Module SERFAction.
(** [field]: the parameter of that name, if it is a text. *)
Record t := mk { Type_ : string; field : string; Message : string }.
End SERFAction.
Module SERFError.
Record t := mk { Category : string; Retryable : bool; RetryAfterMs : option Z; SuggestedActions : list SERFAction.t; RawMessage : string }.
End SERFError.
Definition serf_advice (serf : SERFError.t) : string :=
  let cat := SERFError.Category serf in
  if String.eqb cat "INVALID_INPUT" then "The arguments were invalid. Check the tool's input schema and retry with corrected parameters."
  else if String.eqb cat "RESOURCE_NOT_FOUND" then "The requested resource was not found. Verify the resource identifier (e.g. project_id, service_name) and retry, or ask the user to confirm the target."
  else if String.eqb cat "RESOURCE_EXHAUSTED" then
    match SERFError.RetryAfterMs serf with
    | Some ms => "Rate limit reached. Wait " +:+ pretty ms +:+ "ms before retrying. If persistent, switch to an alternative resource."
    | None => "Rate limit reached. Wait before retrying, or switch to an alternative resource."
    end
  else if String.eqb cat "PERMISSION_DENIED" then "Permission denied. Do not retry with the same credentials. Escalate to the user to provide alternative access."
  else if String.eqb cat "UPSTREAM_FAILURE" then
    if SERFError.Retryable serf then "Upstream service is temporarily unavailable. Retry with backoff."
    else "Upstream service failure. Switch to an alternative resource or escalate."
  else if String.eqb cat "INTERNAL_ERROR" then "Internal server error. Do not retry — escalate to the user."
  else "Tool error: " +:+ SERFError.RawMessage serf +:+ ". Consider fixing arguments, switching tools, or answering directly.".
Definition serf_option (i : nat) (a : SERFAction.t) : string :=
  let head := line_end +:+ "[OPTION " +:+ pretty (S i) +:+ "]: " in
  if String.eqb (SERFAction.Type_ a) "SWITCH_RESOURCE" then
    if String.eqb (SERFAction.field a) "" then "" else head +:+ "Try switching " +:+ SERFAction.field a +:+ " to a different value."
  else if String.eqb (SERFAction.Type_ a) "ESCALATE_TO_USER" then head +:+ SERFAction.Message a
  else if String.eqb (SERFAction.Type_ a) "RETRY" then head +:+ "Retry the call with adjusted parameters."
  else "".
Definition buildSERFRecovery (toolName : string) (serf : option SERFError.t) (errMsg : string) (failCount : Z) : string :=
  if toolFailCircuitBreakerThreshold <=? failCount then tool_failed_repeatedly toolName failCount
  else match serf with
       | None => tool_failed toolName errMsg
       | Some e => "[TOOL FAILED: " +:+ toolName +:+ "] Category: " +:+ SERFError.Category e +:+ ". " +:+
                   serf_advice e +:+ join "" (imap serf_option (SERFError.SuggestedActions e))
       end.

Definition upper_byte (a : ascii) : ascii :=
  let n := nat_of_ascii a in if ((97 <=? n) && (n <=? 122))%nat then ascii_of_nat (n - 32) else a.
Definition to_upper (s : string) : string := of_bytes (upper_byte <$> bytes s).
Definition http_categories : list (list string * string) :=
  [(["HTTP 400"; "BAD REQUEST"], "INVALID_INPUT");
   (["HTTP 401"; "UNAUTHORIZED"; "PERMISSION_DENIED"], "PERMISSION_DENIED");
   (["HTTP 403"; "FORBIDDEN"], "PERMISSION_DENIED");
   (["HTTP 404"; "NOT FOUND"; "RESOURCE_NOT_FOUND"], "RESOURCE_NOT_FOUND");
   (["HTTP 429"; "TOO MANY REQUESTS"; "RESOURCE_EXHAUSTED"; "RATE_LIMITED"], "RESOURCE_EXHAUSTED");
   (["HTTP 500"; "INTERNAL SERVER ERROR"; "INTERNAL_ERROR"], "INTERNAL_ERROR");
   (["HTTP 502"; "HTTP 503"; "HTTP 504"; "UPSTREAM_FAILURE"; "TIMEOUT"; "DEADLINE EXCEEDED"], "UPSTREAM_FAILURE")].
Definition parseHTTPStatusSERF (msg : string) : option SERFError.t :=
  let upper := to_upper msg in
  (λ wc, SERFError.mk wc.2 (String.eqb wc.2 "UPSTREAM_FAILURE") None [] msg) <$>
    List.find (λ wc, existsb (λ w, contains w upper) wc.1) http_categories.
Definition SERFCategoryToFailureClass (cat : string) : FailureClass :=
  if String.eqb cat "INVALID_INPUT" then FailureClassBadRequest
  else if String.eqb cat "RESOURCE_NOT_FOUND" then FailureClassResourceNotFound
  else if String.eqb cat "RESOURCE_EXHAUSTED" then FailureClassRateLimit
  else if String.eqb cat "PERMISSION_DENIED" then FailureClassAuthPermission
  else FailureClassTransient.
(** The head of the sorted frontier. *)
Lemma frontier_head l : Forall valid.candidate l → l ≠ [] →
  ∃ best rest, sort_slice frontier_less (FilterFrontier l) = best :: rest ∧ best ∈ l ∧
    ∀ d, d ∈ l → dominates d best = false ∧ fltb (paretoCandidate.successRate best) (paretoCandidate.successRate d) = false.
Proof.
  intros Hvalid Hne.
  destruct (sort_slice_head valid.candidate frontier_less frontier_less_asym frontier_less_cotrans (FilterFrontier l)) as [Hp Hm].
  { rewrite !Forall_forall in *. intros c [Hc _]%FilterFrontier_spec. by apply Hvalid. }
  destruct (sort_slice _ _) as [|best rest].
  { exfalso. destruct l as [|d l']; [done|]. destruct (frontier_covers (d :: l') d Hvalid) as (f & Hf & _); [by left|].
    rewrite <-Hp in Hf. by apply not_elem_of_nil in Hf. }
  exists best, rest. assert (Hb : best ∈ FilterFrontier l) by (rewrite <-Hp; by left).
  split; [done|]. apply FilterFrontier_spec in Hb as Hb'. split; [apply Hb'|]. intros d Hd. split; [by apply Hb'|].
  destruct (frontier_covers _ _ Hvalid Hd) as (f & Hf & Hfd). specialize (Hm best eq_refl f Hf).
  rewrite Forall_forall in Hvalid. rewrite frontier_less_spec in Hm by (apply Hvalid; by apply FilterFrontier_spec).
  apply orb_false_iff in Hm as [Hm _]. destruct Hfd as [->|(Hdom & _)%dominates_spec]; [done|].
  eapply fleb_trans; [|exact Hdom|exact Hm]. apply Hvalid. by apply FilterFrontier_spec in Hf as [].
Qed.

===

### PROMPT
Reproduce, with no other lines, the one containing "Definition SERFCategoryToFailureClass (cat" and all lines after it through the end of the data above.

### FINISHED TASK
Definition SERFCategoryToFailureClass (cat : string) : FailureClass :=
  if String.eqb cat "INVALID_INPUT" then FailureClassBadRequest
  else if String.eqb cat "RESOURCE_NOT_FOUND" then FailureClassResourceNotFound
  else if String.eqb cat "RESOURCE_EXHAUSTED" then FailureClassRateLimit
  else if String.eqb cat "PERMISSION_DENIED" then FailureClassAuthPermission
  else FailureClassTransient.
(** The head of the sorted frontier. *)
Lemma frontier_head l : Forall valid.candidate l → l ≠ [] →
  ∃ best rest, sort_slice frontier_less (FilterFrontier l) = best :: rest ∧ best ∈ l ∧
    ∀ d, d ∈ l → dominates d best = false ∧ fltb (paretoCandidate.successRate best) (paretoCandidate.successRate d) = false.
Proof.
  intros Hvalid Hne.
  destruct (sort_slice_head valid.candidate frontier_less frontier_less_asym frontier_less_cotrans (FilterFrontier l)) as [Hp Hm].
  { rewrite !Forall_forall in *. intros c [Hc _]%FilterFrontier_spec. by apply Hvalid. }
  destruct (sort_slice _ _) as [|best rest].
  { exfalso. destruct l as [|d l']; [done|]. destruct (frontier_covers (d :: l') d Hvalid) as (f & Hf & _); [by left|].
    rewrite <-Hp in Hf. by apply not_elem_of_nil in Hf. }
  exists best, rest. assert (Hb : best ∈ FilterFrontier l) by (rewrite <-Hp; by left).
  split; [done|]. apply FilterFrontier_spec in Hb as Hb'. split; [apply Hb'|]. intros d Hd. split; [by apply Hb'|].
  destruct (frontier_covers _ _ Hvalid Hd) as (f & Hf & Hfd). specialize (Hm best eq_refl f Hf).
  rewrite Forall_forall in Hvalid. rewrite frontier_less_spec in Hm by (apply Hvalid; by apply FilterFrontier_spec).
  apply orb_false_iff in Hm as [Hm _]. destruct Hfd as [->|(Hdom & _)%dominates_spec]; [done|].
  eapply fleb_trans; [|exact Hdom|exact Hm]. apply Hvalid. by apply FilterFrontier_spec in Hf as [].
Qed.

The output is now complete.